QR Codes and Chinese characters
QR Codes are versatile containers for all sorts of data and have Kanji character encoding built into the specification, but what about simplified or traditional Chinese? This article attempts to explain the different ways it can be done and why the interpretation of a QR Code can be application specific…
One solution is just to encode all data as UTF-8, however this is not always the most compact method for Chinese characters.
There are 3 encoding systems that use pairs of bytes to represent a Chinese characters:
Kanji – built into the specification for the Chinese characters used with Japanese.
GBK – used for simplified Chinese in the People’s Republic of China.
Big5 – used for traditional Chinese in Taiwan, Hong Kong and Macau.
There is nothing within a QR Code that can tell the reader how the data was encoded, so the best it can do is to test how the data decodes in various formats and see which ones work. The problem with this is that GBK and Big5 use mostly the same values but for different characters.

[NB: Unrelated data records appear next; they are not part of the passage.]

(** ** Theorems *)

(** C6: a tape window does not depend on the order of its trades. For trades
    whose total size and count fit in 64 bits, any two orders of the same trades
    are accepted by a new window and leave it in exactly the same state; that
    state has the number of trades, the volume of each side, the greatest and
    least price, the largest size, and as last price the price of the greatest
    sequence (the greatest price among equal sequences). *)
Theorem tape_window_is_order_independent venue instrument tf ws w0 raws1 raws2 ts :
  NewTapeWindowV1 venue instrument tf ws = inr w0 →
  Forall2 (λ r t, fixedTrade r = Some t) raws1 ts → raws1 ≡ₚ raws2 → trades_ok ts → ts ≠ [] →
  ∃ w, for_each raws1 applyRaw w0 = (w, inr tt) ∧ for_each raws2 applyRaw w0 = (w, inr tt) ∧ view w ts.
Proof.
  intros Hnew%NewTapeWindow_inv Hall Hp Hok Hne.
  assert (∃ us, ts ≡ₚ us ∧ Forall2 (λ r t, fixedTrade r = Some t) raws2 us) as (us & Hpu & Hall2).
  { exact (Permutation_Forall2 Hp Hall). }
  destruct (applyRaws_inv raws1 ts w0 [] Hnew Hall Hok) as (w1 & Hrun1 & Hinv1 & Hst1).
  destruct (applyRaws_inv raws2 us w0 [] Hnew Hall2 (trades_ok_perm _ _ Hpu Hok)) as (w2 & Hrun2 & Hinv2 & Hst2).
  assert (w1 = w2) as <- by (eapply (tape_inv_unique w1 w2 ts us); [done..|congruence]).
  exists w1. split_and!; [done|done|by destruct Hinv1].
Qed.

To work around this problem we have now introduced the QRCodeByteMode property which directs the reader in the following way:
Value Meaning (in order of search)
0 UTF-8 or Binary.
1 Kanji, UTF-8, GBK, Big5 or Binary (default)
2 Kanji, UTF-8 or Binary
3 Big5, UTF-8 or Binary
4 GBK, UTF-8 or Binary
5 Kanji, UTF-8, Big5, GBK or Binary
6 Kanji only
7 Big5 only
8 GBK only